Thank you Josh, for being so open. Well written, beautiful sentiments.

Fireflyforever said...

What a beautiful letter to your baby girl, Josh. "I miss you something fierce" - what a perfect expression. That's exactly how I missed Emma in the early days (and still do, albeit more gently mostly) - fiercely.

JoyAndSorrow said...

She WOULD want you to be happy. *hugs* ~Lindsay

still life angie said...

I just have to tell you, finally coming back after reading this in the car during hurricane preparations, then losing internet intermittently all weekend, this post is one of the most gorgeous pieces of writing I have read. I sighed loudly, leaned back and just cried. And I needed the cry. Thank you.

Much love.
(I love the Royal Tennenbaums too.)

Mary Beth said...

I love this. One conversation, so simple yet wouldn't it have been perfect? Margot does want you to be happy. Missing that sweet little girl with you.

Fiona Leonard said...

Saw your note on Chris Guillebeau's blog. 1 Sept is always a poignant day for me as was the day my girlfriend's nine month old son died. I held him the night before then had to fly back home to my daughter. I had to pick up my daughter from school and I got out of the car and held her so tightly. On the way home we got the call.
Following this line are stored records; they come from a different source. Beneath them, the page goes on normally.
(* ===== verification/TaskGraph.v ===== *)
(** * Task providers (crates/pe/src/scheduler.rs)

    The [TaskProvider] interface, the counter-based [NormalProvider], and the
    [DAGProvider] with its [TransactionsGraph]: a work queue of transactions
    whose dependencies are met. Calls run without interference; the queue
    ([crossbeam]'s [ArrayQueue]) is a list bounded by its capacity, whose
    overflow makes the [unwrap] of a push panic. *)

From S2P Require Import Prelude Types.

(** ** The interface *)

(** [trait TaskProvider]. *)
Class TaskProvider (S : Type) : Type := {
  provider_next_task : M S (option nat);
  provider_finish_task : nat -> M S unit;
  provider_num_tasks : S -> nat;
}.

(** ** [NormalProvider] *)

Record NormalProvider : Type := mkNormalProvider {
  np_block_size : nat;
  np_execution_idx : nat;
}.

Definition NormalProvider_new (block_size : nat) : NormalProvider := mkNormalProvider block_size 0.

#[export] Instance NormalProvider_provider : TaskProvider NormalProvider := {|
  provider_next_task := fun p =>
    let tx_idx := np_execution_idx p in
    Return (if tx_idx <? np_block_size p then Some tx_idx else None,
            mkNormalProvider (np_block_size p) (usize_add tx_idx 1));
  provider_finish_task := fun _ => mret tt;
  provider_num_tasks := np_block_size;
|}.

(** ** [TransactionsGraph] *)

Record TransactionsGraph : Type := mkTransactionsGraph {
  graph_block_size : nat;
  num_done : nat;
  queue : list TxIdx;
  degree : list nat;
  dependency : list (list TxIdx);
}.

(** [ArrayQueue::push(..).unwrap()], with the capacity of the block size. *)
Definition queue_push (i : TxIdx) : M TransactionsGraph unit := fun g =>
  if length (queue g) <? graph_block_size g then
    Return (tt, mkTransactionsGraph (graph_block_size g) (num_done g) (queue g ++ [i]) (degree g) (dependency g))
  else Panic.

(** [self.degree[i].fetch_add/fetch_sub]: a checked index, then a wrapping update. *)
Definition update_degree (f : nat -> nat) (i : TxIdx) : M TransactionsGraph nat := fun g =>
  match degree g !! i with
  | Some k =>
      Return (k, mkTransactionsGraph (graph_block_size g) (num_done g) (queue g) (<[i := f k]> (degree g))
                   (dependency g))
  | None => Panic
  end.

Definition set_dependents (i : TxIdx) (l : list TxIdx) : M TransactionsGraph unit := fun g =>
  match dependency g !! i with
  | Some _ =>
      Return (tt, mkTransactionsGraph (graph_block_size g) (num_done g) (queue g) (degree g)
                    (<[i := l]> (dependency g)))
  | None => UB
  end.

Definition get_dependents (i : TxIdx) : M TransactionsGraph (list TxIdx) := fun g =>
  match dependency g !! i with Some l => Return (l, g) | None => UB end.

Definition graph_add_dependency (tx blocking_tx_idx : TxIdx) : M TransactionsGraph unit :=
  blocking_dependents ← get_dependents blocking_tx_idx;
  _ ← set_dependents blocking_tx_idx (blocking_dependents ++ [tx]);
  _ ← update_degree (fun k => usize_add k 1) tx;
  mret tt.

(** One dependent of a finished transaction. The test is on the value
    [fetch_sub] returns, the one before the subtraction. *)
Definition release (txid : TxIdx) : M TransactionsGraph unit :=
  d ← update_degree (fun k => usize_sub k 1) txid;
  if d =? 0 then queue_push txid else mret tt.

Definition remove_dependency (blocking_tx_idx : TxIdx) : M TransactionsGraph unit :=
  blocking_dependents ← get_dependents blocking_tx_idx;
  _ ← for_each blocking_dependents release;
  set_dependents blocking_tx_idx [].

Definition graph_pop : M TransactionsGraph (option TxIdx) := fun g =>
  match queue g with
  | txid :: rest =>
      Return (Some txid, mkTransactionsGraph (graph_block_size g) (usize_sub (num_done g) 1) rest
                           (degree g) (dependency g))
  | [] => Return (None, g)
  end.

(** [init]: queue what depends on nothing. *)
Definition init_one (i : TxIdx) : M TransactionsGraph unit := fun g =>
  match degree g !! i with
  | Some 0 => queue_push i g
  | Some _ => Return (tt, g)
  | None => Panic
  end.

Definition graph_init : M TransactionsGraph unit := fun g =>
  for_each (seq 0 (graph_block_size g)) init_one g.

(** [ArrayQueue::new] panics on capacity zero. *)
Definition TransactionsGraph_new (block_size : nat) (dependencies : list (TxIdx * TxIdx)) :
    outcome TransactionsGraph :=
  if block_size =? 0 then Panic else
  let graph := mkTransactionsGraph block_size 0 [] (replicate block_size 0) (replicate block_size []) in
  match for_each dependencies (fun '(tx, blocking) => graph_add_dependency tx blocking) graph with
  | Return (_, g) => Return g
  | Panic => Panic
  | UB => UB
  end.

(** ** [DAGProvider] *)

Definition DAGProvider_new (block_size : nat) : outcome TransactionsGraph :=
  match TransactionsGraph_new block_size [] with
  | Return g => match graph_init g with Return (_, g') => Return g' | Panic => Panic | UB => UB end
  | Panic => Panic
  | UB => UB
  end.

#[export] Instance DAGProvider_provider : TaskProvider TransactionsGraph := {|
  provider_next_task := graph_pop;
  provider_finish_task := remove_dependency;
  provider_num_tasks := graph_block_size;
|}.

(** ** What the providers hand out *)

(** [k] calls of [next_task] in a row. *)
Fixpoint take_tasks {S : Type} `{TaskProvider S} (k : nat) : M S (list (option nat)) :=
  match k with
  | O => mret []
  | S k' => t ← provider_next_task; ts ← take_tasks k'; mret (t :: ts)
  end.

Lemma normal_take (k i n : nat) :
  (Z.of_nat (i + k) < 2 ^ 64)%Z -> i + k <= n ->
  take_tasks k (mkNormalProvider n i) = Return (Some <$> seq i k, mkNormalProvider n (i + k)).
Proof.
  revert i. induction k as [|k IH]; intros i Hs Hle; cbn [take_tasks].
  - by rewrite Nat.add_0_r.
  - unfold mbind, M_bind. cbn [provider_next_task NormalProvider_provider np_execution_idx np_block_size].
    rewrite (proj2 (Nat.ltb_lt i n)) by lia. autorewrite with rust.
    rewrite IH by lia. replace (i + 1) with (S i) by lia. by replace (S i + k) with (i + S k) by lia.
Qed.

(** The normal provider hands out every transaction exactly once, in block order,
    and then nothing. *)
Lemma normal_provider_hands_out (n : nat) (Hn : (Z.of_nat n + 1 < 2 ^ 64)%Z) :
  exists p, take_tasks n (NormalProvider_new n) = Return (Some <$> seq 0 n, p) /\
    exists p', provider_next_task p = Return (None, p').
Proof.
  exists (mkNormalProvider n n). split; [exact (normal_take n 0 n ltac:(lia) ltac:(lia))|].
  eexists. cbn [provider_next_task NormalProvider_provider np_execution_idx np_block_size].
  by rewrite Nat.ltb_irrefl.
Qed.

Lemma normal_provider_hands_out_witness :
  exists p, take_tasks 3 (NormalProvider_new 3) = Return ([Some 0; Some 1; Some 2], p).
Proof.
  destruct (normal_provider_hands_out 3 ltac:(lia)) as (p & Hp & _). exists p. exact Hp.
Defined.

(** *** The dependency graph *)

(** Releasing a dependent that is still counted as dependent does not queue it. *)
Lemma release_keeps_queue (ds : list TxIdx) (g : TransactionsGraph) :
  NoDup ds -> (forall d, d ∈ ds -> exists k, degree g !! d = Some k /\ 0 < k) ->
  exists g', for_each ds release g = Return (tt, g') /\ queue g' = queue g /\
    dependency g' = dependency g /\ graph_block_size g' = graph_block_size g.
Proof.
  revert g. induction ds as [|d ds IH]; intros g Hnd Hdeg; [by exists g|].
  apply list.NoDup_cons in Hnd as [Hd Hnd]. destruct (Hdeg d ltac:(by left)) as (k & Hk & Hpos).
  set (g1 := mkTransactionsGraph (graph_block_size g) (num_done g) (queue g)
    (<[d := usize_sub k 1]> (degree g)) (dependency g)).
  destruct (IH g1 Hnd) as (g' & Hrun & Hq & Hdep & Hb).
  { intros x Hx. destruct (Hdeg x ltac:(by right)) as (j & Hj & Hjp). exists j. split; [|done].
    cbn [degree g1]. rewrite list_lookup_insert_ne; [done|]. intros ->. done. }
  exists g'. split; [|done]. cbn [for_each]. unfold release, update_degree, mbind, M_bind. rewrite Hk.
  rewrite (proj2 (Nat.eqb_neq k 0)) by lia. exact Hrun.
Qed.

(** [remove_dependency] never queues the transactions it releases: it queues one
    whose count was zero before the decrement, but a waiting transaction counts at
    least the dependency that is being removed. *)
Lemma remove_dependency_never_queues (g : TransactionsGraph) (b : TxIdx) (ds : list TxIdx)
    (Hds : dependency g !! b = Some ds) (Hnd : NoDup ds)
    (Hdeg : forall d, d ∈ ds -> exists k, degree g !! d = Some k /\ 0 < k) :
  exists g', remove_dependency b g = Return (tt, g') /\ queue g' = queue g.
Proof.
  destruct (release_keeps_queue ds g Hnd Hdeg) as (g1 & Hrun & Hq & Hdep & _).
  unfold remove_dependency, get_dependents, set_dependents, mbind, M_bind. rewrite Hds, Hrun, Hdep, Hds.
  eexists. split; [reflexivity|done].
Qed.

(** Two transactions, the second depending on the first. *)
Definition example_graph : TransactionsGraph :=
  mkTransactionsGraph 2 0 [0] [0; 1] [[1]; []].

Lemma example_graph_built :
  match TransactionsGraph_new 2 [(1, 0)] with
  | Return g => graph_init g = Return (tt, example_graph)
  | _ => False
  end.
Proof. reflexivity. Qed.

Lemma remove_dependency_never_queues_witness :
  exists g', remove_dependency 0 example_graph = Return (tt, g') /\ queue g' = [0].
Proof.
  apply (remove_dependency_never_queues example_graph 0 [1]).
  - reflexivity.
  - apply NoDup_singleton.
  - intros d Hd. apply list_elem_of_singleton in Hd as ->. exists 1. split; [reflexivity|lia].
Defined.

(** Taking the first task of a fresh graph makes [num_done], meant to count the
    executed transactions, wrap around to the largest [usize]. *)
Lemma graph_pop_wraps (g g1 : TransactionsGraph) (i : TxIdx)
    (Hg : num_done g = 0) (Hpop : graph_pop g = Return (Some i, g1)) :
  Z.of_nat (num_done g1) = (2 ^ 64 - 1)%Z.
Proof.
  unfold graph_pop in Hpop. destruct (queue g); simplify_eq/=. rewrite Hg.
  unfold usize_sub, usize_wrap. rewrite Z2Nat.id; [reflexivity|vm_compute; discriminate].
Qed.

Lemma graph_pop_wraps_witness :
  exists g1, graph_pop example_graph = Return (Some 0, g1) /\ Z.of_nat (num_done g1) = (2 ^ 64 - 1)%Z.
Proof.
  eexists. split; [reflexivity|]. exact (graph_pop_wraps example_graph _ 0 eq_refl eq_refl).
Defined.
Life is short and all babies are special, right now, today. Not tomorrow. I love it that there is still a space in every day for Margot. Sometimes people don't need a lifetime to change our lives - nine months is enough.

Anonymous said...

Hello Josh.. just coming over to read your story form another blog. My heart aches for you and your family.. for the loss and the love of sweet Margot.
Life has certainly been altered since the stillbirth of our fourth child, Cullen, and the shitstorm called secondary infertility (on top of a sad medical diagnosis) that has also come into being since his life and death.
Wishing you peace as you continue your travels.. it is a such a winding path that we walk.